(** X25.  The Connect button probes the address typed last: after an address
    is typed, a connect attempt sends its single request to [/camera-info] at
    that address and, when accepted, stores that address in the camera
    information. *)
Theorem connect_uses_typed_address (e0 e : Env) (v : string) (s : State) :
  requests e (handler Connect (step e0 (TypeAddress v) s)) (step e0 (TypeAddress v) s)
    = [infoRequest v] /\
  (accepts (net e 0 (infoRequest v)) = true ->
   ip <$> cameraInfo (step e Connect (step e0 (TypeAddress v) s)) = Some v).
Proof.
  split.
  - cbn [handler]. unfold_exec. unfold exec. rewrite run_bind.
    change (cameraIP (step e0 (TypeAddress v) s)) with v.
    destruct (connect_one_request_shape e v (step e0 (TypeAddress v) s)) as (b & s' & ->).
    reflexivity.
  - intros Hacc. unfold step at 1. cbn [render cameraInfo setVideo].
    rewrite connect_intent. unfold_exec. unfold exec.
    change (cameraIP (step e0 (TypeAddress v) s)) with v.
    destruct (connect_accepted_fresh e 0 v (step e0 (TypeAddress v) s) Hacc)
      as (ci & (Hip & _) & ->).
    cbn. by rewrite Hip.
Qed.

Lemma connect_uses_typed_address_witness :
  accepts (net (always (okJson yi4k)) 0 (infoRequest "10.0.0.7")) = true /\
  ip <$> cameraInfo (step (always (okJson yi4k)) Connect
                       (step (always Rejected) (TypeAddress "10.0.0.7") initialState))
    = Some "10.0.0.7".
Proof.
  split; [reflexivity|].
  apply (connect_uses_typed_address (always Rejected) (always (okJson yi4k)) "10.0.0.7"
           initialState).
  reflexivity.
Defined.
Lemma map_sum_empty : map_sum f (∅ : gmap K V) = 0.
Proof. unfold map_sum. by rewrite map_to_list_empty. Qed.
Lemma map_sum_insert m k v :
  m !! k = None -> map_sum f (<[k:=v]> m) = f v + map_sum f m.
Proof. intros. unfold map_sum. by rewrite map_to_list_insert. Qed.
Lemma map_sum_delete m k v :
  m !! k = Some v -> map_sum f m = f v + map_sum f (delete k m).
Proof.
  intros. rewrite <-(insert_delete_id m k v) at 1 by done.
  apply map_sum_insert, lookup_delete_eq.
Qed.
Lemma map_sum_le m1 m2 : m1 ⊆ m2 -> map_sum f m1 <= map_sum f m2.
Proof.
  intros Hsub. revert m2 Hsub.
  induction m1 as [|k v m1 Hk IH] using map_ind; intros m2 Hsub.
  { rewrite map_sum_empty. lia. }
  rewrite map_sum_insert by done.
  assert (m2 !! k = Some v) as Hm2.
  { eapply lookup_weaken; [|done]. apply lookup_insert_eq. }
  rewrite (map_sum_delete m2 k v) by done.
  enough (map_sum f m1 <= map_sum f (delete k m2)) by lia.
  apply IH. apply map_subseteq_spec. intros j w Hj.
  destruct (decide (k = j)) as [->|]; [congruence|].
  rewrite lookup_delete_ne by done. eapply lookup_weaken; [|done].
  by rewrite lookup_insert_ne.
Qed.
End map_sum.

(** ** Ordered databases

    [Database::last]: the entry whose key is last in the order [ltb] in which
    the database keeps its keys. *)
Definition last_entry {K V} (ltb : K -> K -> bool) (e : K * V) (o : option (K * V))
  : option (K * V) :=
  match o with
  | None => Some e
  | Some e' => if ltb e'.1 e.1 then Some e else Some e'
  end.
Definition db_last `{Countable K} {V} (ltb : K -> K -> bool) (m : gmap K V)
  : option (K * V) :=
  foldr (last_entry ltb) None (map_to_list m).
(* ===== verification/Types.v ===== *)
(** * Types of the sidechain

    The data of [src/types]: outpoints, output contents, transactions, BitName
    data, headers and bodies, withdrawal bundles, and the two-way peg events of
    [src/lib/types/proto.rs]; and [Externals], the interface of the third-party
    crates the code calls.

    A fixed-width byte array ([Hash], [Txid], [Address], a key, a signature, a
    socket address) is the number its bytes spell, an [N]; unsigned integers
    and satoshi amounts are [N] as well, with their bounds written out where
    the code checks them. *)

From S2P Require Import Prelude.

Notation Hash := N (only parsing).
Notation Txid := N (only parsing).
Notation CoinbaseTxid := N (only parsing).
Notation BitName := N (only parsing).
Notation BlockHash := N (only parsing).
Notation MainBlockHash := N (only parsing).
Notation MerkleRoot := N (only parsing).
Notation M6id := N (only parsing).
Notation Address := N (only parsing).
Notation MainAddress := N (only parsing).
Notation Amount := N (only parsing).
Notation VerifyingKey := N (only parsing).
Notation SigningKey := N (only parsing).
Notation EncryptionPubKey := N (only parsing).
Notation SocketAddrV4 := N (only parsing).
Notation SocketAddrV6 := N (only parsing).
Notation Signature := N (only parsing).
Notation u32 := N (only parsing).
Notation u64 := N (only parsing).
Notation bytes := (list N) (only parsing).

(** ** Outpoints and inpoints ([types/transaction/mod.rs]) *)

Inductive OutPoint : Type :=
| OutPoint_Regular (txid : Txid) (vout : u32)
| OutPoint_Coinbase (txid : CoinbaseTxid) (vout : u32)
| OutPoint_Deposit (txid : N) (vout : u32).

#[export] Instance OutPoint_eq_dec : EqDecision OutPoint.
Proof. solve_decision. Defined.
#[export] Instance OutPoint_countable : Countable OutPoint.
Proof.
  refine (inj_countable'
    (fun o => match o with
              | OutPoint_Regular t v => inl (t, v)
              | OutPoint_Coinbase t v => inr (inl (t, v))
              | OutPoint_Deposit t v => inr (inr (t, v))
              end)
    (fun s => match s with
              | inl (t, v) => OutPoint_Regular t v
              | inr (inl (t, v)) => OutPoint_Coinbase t v
              | inr (inr (t, v)) => OutPoint_Deposit t v
              end) _).
  by intros [].
Defined.

(** The derived [Ord]: by variant, then txid, then vout. *)
Definition outpoint_rank (o : OutPoint) : N * N * N :=
  match o with
  | OutPoint_Regular t v => (0, t, v)
  | OutPoint_Coinbase t v => (1, t, v)
  | OutPoint_Deposit t v => (2, t, v)
  end.
Definition triple_leb (x y : N * N * N) : bool :=
  let '(x1, x2, x3) := x in
  let '(y1, y2, y3) := y in
  (x1 <? y1) || ((x1 =? y1) && ((x2 <? y2) || ((x2 =? y2) && (x3 <=? y3)))).
Definition outpoint_leb (a b : OutPoint) : bool :=
  triple_leb (outpoint_rank a) (outpoint_rank b).

Inductive InPoint : Type :=
| InPoint_Regular (txid : Txid) (vin : u32)
| InPoint_Withdrawal (m6id : M6id).
#[export] Instance InPoint_eq_dec : EqDecision InPoint.
Proof. solve_decision. Defined.

(** ** Output contents ([types/transaction/output_content.rs]) *)

Record WithdrawalContent : Type := mkWithdrawalContent {
  wc_value : Amount;
  wc_main_fee : Amount;
  wc_main_address : MainAddress;
}.
#[export] Instance WithdrawalContent_eq_dec : EqDecision WithdrawalContent.
Proof. solve_decision. Defined.

Inductive Content : Type :=
| Content_Bitcoin (value : Amount)
| Content_BitName
| Content_BitNameReservation
| Content_Withdrawal (withdrawal : WithdrawalContent).
#[export] Instance Content_eq_dec : EqDecision Content.
Proof. solve_decision. Defined.

Inductive Filled : Type :=
| Filled_Bitcoin (value : Amount)
| Filled_BitcoinWithdrawal (withdrawal : WithdrawalContent)
| Filled_BitName (bitname : BitName)
| Filled_BitNameReservation (txid : Txid) (commitment : Hash).
#[export] Instance Filled_eq_dec : EqDecision Filled.
Proof. solve_decision. Defined.

Record Output : Type := mkOutput {
  out_address : Address;
  out_content : Content;
  out_memo : bytes;
}.
#[export] Instance Output_eq_dec : EqDecision Output.
Proof. solve_decision. Defined.

Record FilledOutput : Type := mkFilledOutput {
  fo_address : Address;
  fo_content : Filled;
  fo_memo : bytes;
}.
#[export] Instance FilledOutput_eq_dec : EqDecision FilledOutput.
Proof. solve_decision. Defined.

Record SpentOutput : Type := mkSpentOutput {
  so_output : FilledOutput;
  so_inpoint : InPoint;
}.
#[export] Instance SpentOutput_eq_dec : EqDecision SpentOutput.
Proof. solve_decision. Defined.

(** ** BitName data ([types/bitname_data.rs]) *)

Record MutableBitNameData : Type := mkMutableBitNameData {
  mbd_commitment : option Hash;
  mbd_socket_addr_v4 : option SocketAddrV4;
  mbd_socket_addr_v6 : option SocketAddrV6;
  mbd_encryption_pubkey : option EncryptionPubKey;
  mbd_signing_pubkey : option VerifyingKey;
  mbd_paymail_fee_sats : option u64;
}.

(** [types::BitNameData], the view of a BitName at one height. *)
Record BitNameView : Type := mkBitNameView {
  bv_seq_id : u32;
  bv_mutable_data : MutableBitNameData;
}.

Inductive Update (T : Type) : Type :=
| Delete
| Retain
| Set_ (value : T).
Arguments Delete {T}.
Arguments Retain {T}.
Arguments Set_ {T} _.

Record BitNameDataUpdates : Type := mkBitNameDataUpdates {
  upd_commitment : Update Hash;
  upd_socket_addr_v4 : Update SocketAddrV4;
  upd_socket_addr_v6 : Update SocketAddrV6;
  upd_encryption_pubkey : Update EncryptionPubKey;
  upd_signing_pubkey : Update VerifyingKey;
  upd_paymail_fee_sats : Update u64;
}.

(** ** Transactions ([types/transaction/mod.rs]) *)

Record BatchIcannRegistrationData : Type := mkBatchIcann {
  bi_plain_names : list string;
  bi_signature : Signature;
}.

Inductive TxData : Type :=
| TxData_BitNameReservation (commitment : Hash)
| TxData_BitNameRegistration (name_hash : BitName) (revealed_nonce : Hash)
    (bitname_data : MutableBitNameData)
| TxData_BitNameUpdate (updates : BitNameDataUpdates)
| TxData_BatchIcann (data : BatchIcannRegistrationData).

Record Transaction : Type := mkTransaction {
  tx_inputs : list OutPoint;
  tx_outputs : list Output;
  tx_memo : bytes;
  tx_data : option TxData;
}.

Record FilledTransaction : Type := mkFilledTransaction {
  ft_transaction : Transaction;
  ft_spent_utxos : list FilledOutput;
}.

(** [types/authorization.rs] *)
Record Authorization : Type := mkAuthorization {
  auth_verifying_key : VerifyingKey;
  auth_signature : Signature;
}.

Record AuthorizedTransaction : Type := mkAuthorizedTransaction {
  at_transaction : Transaction;
  at_authorizations : list Authorization;
}.

(** [enum Dst], a [u8] tag that separates signing domains. *)
Inductive Dst : Type := Dst_Transaction | Dst_Arbitrary.
Definition dst_byte (d : Dst) : N :=
  match d with Dst_Transaction => 0 | Dst_Arbitrary => 255 end.

(** ** Blocks ([types/lib.rs]) *)

Record Header : Type := mkHeader {
  hd_merkle_root : MerkleRoot;
  hd_prev_side_hash : option BlockHash;
  hd_prev_main_hash : MainBlockHash;
}.

Record Coinbase : Type := mkCoinbase {
  cb_memo : bytes;
  cb_outputs : list Output;
}.

Record Body : Type := mkBody {
  bd_coinbase : Coinbase;
  bd_transactions : list Transaction;
  bd_authorizations : list Authorization;
}.

(** What the transaction tree hashes at a leaf and at a branch. *)
Record CbmtLeafPreCommitment : Type := mkCbmtLeafPreCommitment {
  clp_fee : Amount;
  clp_canonical_size : u64;
  clp_tx : Transaction;
}.
Record CbmtNodePreCommitment : Type := mkCbmtNodePreCommitment {
  cnp_left_commitment : Hash;
  cnp_fees : Amount;
  cnp_canonical_size : u64;
  cnp_right_commitment : Hash;
}.
Record CbmtNode : Type := mkCbmtNode {
  cn_commitment : Hash;
  cn_fees : Amount;
  cn_canonical_size : u64;
  cn_index : N;
}.

(** The same for the tree over the coinbase outputs. *)
Record CoinbaseCbmtLeafPreCommitment : Type := mkCoinbaseCbmtLeafPreCommitment {
  ccl_value : Amount;
  ccl_canonical_size : u64;
  ccl_output : Output;
}.
Record CoinbaseCbmtNodePreCommitment : Type := mkCoinbaseCbmtNodePreCommitment {
  ccn_left_commitment : Hash;
  ccn_value : Amount;
  ccn_canonical_size : u64;
  ccn_right_commitment : Hash;
}.
Record CoinbaseCbmtNode : Type := mkCoinbaseCbmtNode {
  ccb_commitment : Hash;
  ccb_value : Amount;
  ccb_canonical_size : u64;
  ccb_index : N;
}.

(** ** Withdrawal bundles ([types/lib.rs]) *)

Inductive WithdrawalBundleStatus : Type :=
| Confirmed | Dropped | Failed | Pending | Submitted | SubmittedUnexpected.
#[export] Instance WithdrawalBundleStatus_eq_dec : EqDecision WithdrawalBundleStatus.
Proof. solve_decision. Defined.

Inductive WithdrawalBundleEventStatus : Type :=
| Event_Confirmed | Event_Failed | Event_Submitted.

Record WithdrawalBundleEvent : Type := mkWithdrawalBundleEvent {
  wbe_m6id : M6id;
  wbe_status : WithdrawalBundleEventStatus;
}.

Record BlockIndexEvents : Type := mkBlockIndexEvents {
  bie_deposits : list (OutPoint * FilledOutput);
  bie_bundle_spends : list (OutPoint * M6id);
}.

(** [bitcoin::TxOut] and the fields the code sets of [bitcoin::Transaction]. *)
Record TxOut : Type := mkTxOut {
  txout_value : Amount;
  txout_script_pubkey : bytes;
}.
Record MainTx : Type := mkMainTx {
  mtx_version : N;
  mtx_lock_time : N;
  mtx_input : list OutPoint;
  mtx_output : list TxOut;
}.

(** [spend_utxos] is a [BTreeMap]; the list holds its entries in key order. *)
Record WithdrawalBundle : Type := mkWithdrawalBundle {
  wb_spend_utxos : list (OutPoint * FilledOutput);
  wb_tx : MainTx;
}.

Record AggregatedWithdrawal : Type := mkAggregatedWithdrawal {
  aw_spend_utxos : gmap OutPoint FilledOutput;
  aw_main_address : MainAddress;
  aw_value : Amount;
  aw_main_fee : Amount;
}.

(** ** Two-way peg events ([lib/types/proto.rs]) *)

Record Deposit : Type := mkDeposit {
  dep_tx_index : u64;
  dep_outpoint : N * u32;
  dep_output : FilledOutput;
}.

Inductive BlockEvent : Type :=
| BlockEvent_Deposit (deposit : Deposit)
| BlockEvent_WithdrawalBundle (event : WithdrawalBundleEvent).

Record BlockInfo : Type := mkBlockInfo {
  bi_bmm_commitment : option BlockHash;
  bi_events : list BlockEvent;
}.

(** [block_info] is a [LinkedHashMap]: the entries in insertion order. *)
Record TwoWayPegData : Type := mkTwoWayPegData {
  twp_block_info : list (MainBlockHash * BlockInfo);
}.

(** ** Third-party code

    What the sources take from other crates. Nothing is assumed of these
    functions here: the laws a theorem needs of them, their documented
    behaviour, are the named properties that follow, as hypotheses of that
    theorem. *)
Class Externals : Type := {
  (** [bitcoin::Amount::MAX] in satoshi *)
  AMOUNT_MAX : Amount;
  (** [blake3::hash], [blake3::keyed_hash] *)
  blake3_hash : bytes -> Hash;
  blake3_keyed_hash : Hash -> Hash -> Hash;
  (** borsh encodings *)
  borsh_outpoint : OutPoint -> bytes;
  borsh_transaction : Transaction -> bytes;
  borsh_header : Header -> bytes;
  borsh_body_length : Body -> N;
  borsh_leaf : CbmtLeafPreCommitment -> bytes;
  borsh_node : CbmtNodePreCommitment -> bytes;
  borsh_icann_msg : list OutPoint -> list Output -> list string -> bytes;
  borsh_coinbase_txid : MerkleRoot -> MainBlockHash -> option BlockHash -> bytes;
  borsh_roots : Hash -> Hash -> bytes;
  borsh_outpoints : list OutPoint -> bytes;
  borsh_output : Output -> bytes;
  borsh_coinbase_leaf : CoinbaseCbmtLeafPreCommitment -> bytes;
  borsh_coinbase_node : CoinbaseCbmtNodePreCommitment -> bytes;
  borsh_memo_root : bytes -> Hash -> bytes;
  (** [merkle_cbt::CBMT::<T, M>::build_merkle_root], given [T::default()] and
      [M::merge]; [None] when the merge panics *)
  cbmt_build_merkle_root : forall {T : Type},
    T -> (T -> T -> option T) -> list T -> option T;
  (** 20 bytes of the blake3 output stream over a key's bytes *)
  address_of_key : VerifyingKey -> Address;
  (** [frost_ristretto255] signature check of a message *)
  frost_verify : VerifyingKey -> bytes -> Signature -> bool;
  (** signing, given the generator's state, and the key of a signing key *)
  frost_sign : N -> SigningKey -> bytes -> Signature;
  verifying_key_of : SigningKey -> VerifyingKey;
  (** [frost_core::batch::Verifier]: queueing the items and verifying, with the
      random seed the code derives from the context and the items *)
  frost_batch_verify : list (VerifyingKey * Signature * bytes) -> bool;
  (** the batch ICANN key, [None] while its bytes are not a valid key *)
  BATCH_ICANN_VERIFYING_KEY : option VerifyingKey;
  (** [addr::parse_domain_name(..).is_ok()] *)
  parse_domain_name : string -> bool;
  (** [bitcoin]: script of an address, the order of addresses, OP_RETURN
      scripts, weight and txid of a transaction, varint size, the limits *)
  script_pubkey : MainAddress -> bytes;
  main_address_leb : MainAddress -> MainAddress -> bool;
  op_return_script : bytes -> bytes;
  main_tx_weight : MainTx -> N;
  main_tx_txid : MainTx -> M6id;
  varint_size : u64 -> N;
  MAX_STANDARD_TX_WEIGHT : N;
  (** [heed::types::SerdeBincode<u32>]: the key bytes LMDB orders *)
  bincode_u32 : u32 -> bytes;
}.

(** [Amount::checked_add], [Amount::checked_sub] *)
Definition amount_checked_add `{Externals} (a b : Amount) : option Amount :=
  if a + b <=? AMOUNT_MAX then Some (a + b) else None.
Definition amount_checked_sub (a b : Amount) : option Amount :=
  if b <=? a then Some (a - b) else None.
(** [Amount + Amount], which panics on overflow *)
Definition amount_add `{Externals} {E} (a b : Amount) : result E Amount :=
  expect (amount_checked_add a b).

(** The bytes of a 32-byte hash. *)
Definition hash_bytes (h : Hash) : bytes :=
  (fun i => h / 256 ^ N.of_nat (31 - i) mod 256) <$> seq 0 32.

(** Documented behaviour of the crates. A frost batch accepts exactly the
    non-empty lists of valid items (up to the negligible soundness error of the
    random combination); a fresh signature verifies; the borsh encoding of an
    outpoint can be decoded; [SerdeBincode] writes a [u32] in little-endian
    order. *)
Definition batch_verify_spec `{Externals} : Prop :=
  forall l, frost_batch_verify l = true <->
    l <> [] /\ Forall (fun '(key, signature, msg) => frost_verify key msg signature = true) l.
Definition sign_spec `{Externals} : Prop :=
  forall rng key msg, frost_verify (verifying_key_of key) msg (frost_sign rng key msg) = true.
Definition borsh_outpoint_spec `{Externals} : Prop := Inj (=) (=) borsh_outpoint.
Definition bincode_u32_spec `{Externals} : Prop :=
  forall n, bincode_u32 n =
    [n mod 256; n / 256 mod 256; n / 65536 mod 256; n / 16777216 mod 256].
(* ===== verification/Transaction.v ===== *)
(** * Transactions

    The operations of [src/types/transaction/mod.rs] and
    [src/types/transaction/output_content.rs]: values of outputs, the views of
    a transaction the validation rules use, fees, and the computation of the
    filled outputs of a transaction. The theorems: the fee accounting, the
    totality of [filled_outputs] on balanced transactions, and what the filled
    outputs carry over from the inputs. *)

From S2P Require Import Prelude Types.

(** ** Output contents *)

Section values.
Context `{Externals}.

(** [impl GetValue for WithdrawalContent] *)
Definition withdrawal_get_value (w : WithdrawalContent) : Amount :=
  default AMOUNT_MAX (amount_checked_add (wc_value w) (wc_main_fee w)).

(** [impl GetValue for Content] *)
Definition content_get_value (c : Content) : Amount :=
  match c with
  | Content_Bitcoin value => value
  | Content_BitName | Content_BitNameReservation => 0
  | Content_Withdrawal withdrawal => withdrawal_get_value withdrawal
  end.

(** [impl From<Filled> for Content] *)
Definition content_of_filled (f : Filled) : Content :=
  match f with
  | Filled_Bitcoin value => Content_Bitcoin value
  | Filled_BitcoinWithdrawal withdrawal => Content_Withdrawal withdrawal
  | Filled_BitName _ => Content_BitName
  | Filled_BitNameReservation _ _ => Content_BitNameReservation
  end.

(** [impl GetValue for Filled] *)
Definition filled_get_value (f : Filled) : Amount :=
  content_get_value (content_of_filled f).

(** [impl GetValue for Output], [impl GetValue for FilledOutput] *)
Definition output_get_value (o : Output) : Amount :=
  content_get_value (out_content o).
Definition filled_output_get_value (o : FilledOutput) : Amount :=
  filled_get_value (fo_content o).
End values.

Definition content_is_bitname (c : Content) : bool :=
  match c with Content_BitName => true | _ => false end.
Definition content_is_reservation (c : Content) : bool :=
  match c with Content_BitNameReservation => true | _ => false end.

Definition filled_bitname (f : Filled) : option BitName :=
  match f with Filled_BitName name_hash => Some name_hash | _ => None end.
Definition filled_is_bitname (f : Filled) : bool :=
  match f with Filled_BitName _ => true | _ => false end.
Definition filled_is_reservation (f : Filled) : bool :=
  match f with Filled_BitNameReservation _ _ => true | _ => false end.
Definition filled_is_withdrawal (f : Filled) : bool :=
  match f with Filled_BitcoinWithdrawal _ => true | _ => false end.
Definition filled_reservation_data (f : Filled) : option (Txid * Hash) :=
  match f with
  | Filled_BitNameReservation txid commitment => Some (txid, commitment)
  | _ => None
  end.
Definition filled_reservation_commitment (f : Filled) : option Hash :=
  snd <$> filled_reservation_data f.

(** [impl From<FilledOutput> for Output] *)
Definition output_of_filled (o : FilledOutput) : Output :=
  mkOutput (fo_address o) (content_of_filled (fo_content o)) (fo_memo o).

(** ** Transaction views *)

Definition is_registration (tx : Transaction) : bool :=
  match tx_data tx with Some (TxData_BitNameRegistration _ _ _) => true | _ => false end.
Definition is_reservation (tx : Transaction) : bool :=
  match tx_data tx with Some (TxData_BitNameReservation _) => true | _ => false end.
Definition is_update (tx : Transaction) : bool :=
  match tx_data tx with Some (TxData_BitNameUpdate _) => true | _ => false end.
Definition is_batch_icann (tx : Transaction) : bool :=
  match tx_data tx with Some (TxData_BatchIcann _) => true | _ => false end.

Definition registration_name_hash (tx : Transaction) : option BitName :=
  match tx_data tx with
  | Some (TxData_BitNameRegistration name_hash _ _) => Some name_hash
  | _ => None
  end.
Definition reservation_commitment (tx : Transaction) : option Hash :=
  match tx_data tx with
  | Some (TxData_BitNameReservation commitment) => Some commitment
  | _ => None
  end.
Definition batch_icann_data (tx : Transaction) : option BatchIcannRegistrationData :=
  match tx_data tx with Some (TxData_BatchIcann data) => Some data | _ => None end.

Definition bitname_outputs (tx : Transaction) : list Output :=
  List.filter (fun o => content_is_bitname (out_content o)) (tx_outputs tx).
Definition reservation_outputs (tx : Transaction) : list Output :=
  List.filter (fun o => content_is_reservation (out_content o)) (tx_outputs tx).

Section transaction.
Context `{Externals}.

Definition implied_reservation_commitment (tx : Transaction) : option Hash :=
  match tx_data tx with
  | Some (TxData_BitNameRegistration name_hash revealed_nonce _) =>
      Some (blake3_keyed_hash revealed_nonce name_hash)
  | _ => None
  end.

(** [Transaction::txid], [Transaction::canonical_size] *)
Definition txid (tx : Transaction) : Txid := blake3_hash (borsh_transaction tx).
Definition canonical_size (tx : Transaction) : u64 :=
  N.of_nat (length (borsh_transaction tx)).

(** The BitName of a plaintext name: [BitName(blake3::hash(name.as_bytes()))] *)
Definition string_bytes (s : string) : bytes :=
  (fun c => Ascii.N_of_ascii c) <$> String.list_ascii_of_string s.
Definition name_hash_of (s : string) : BitName := blake3_hash (string_bytes s).

(** ** Filled transactions *)

Definition spent_inputs (tx : FilledTransaction) : list (OutPoint * FilledOutput) :=
  zip (tx_inputs (ft_transaction tx)) (ft_spent_utxos tx).
Definition spent_reservations (tx : FilledTransaction) : list (OutPoint * FilledOutput) :=
  List.filter (fun p => filled_is_reservation (fo_content p.2)) (spent_inputs tx).
Definition spent_bitnames (tx : FilledTransaction) : list (OutPoint * FilledOutput) :=
  List.filter (fun p => filled_is_bitname (fo_content p.2)) (spent_inputs tx).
=======
PROBLEM REQUIREMENTS: Where in the records does the string "when" appear? Copy every line that has it.

WRITTEN SOLUTION:
    that address and, when accepted, stores that address in the camera
      [M::merge]; [None] when the merge panics *)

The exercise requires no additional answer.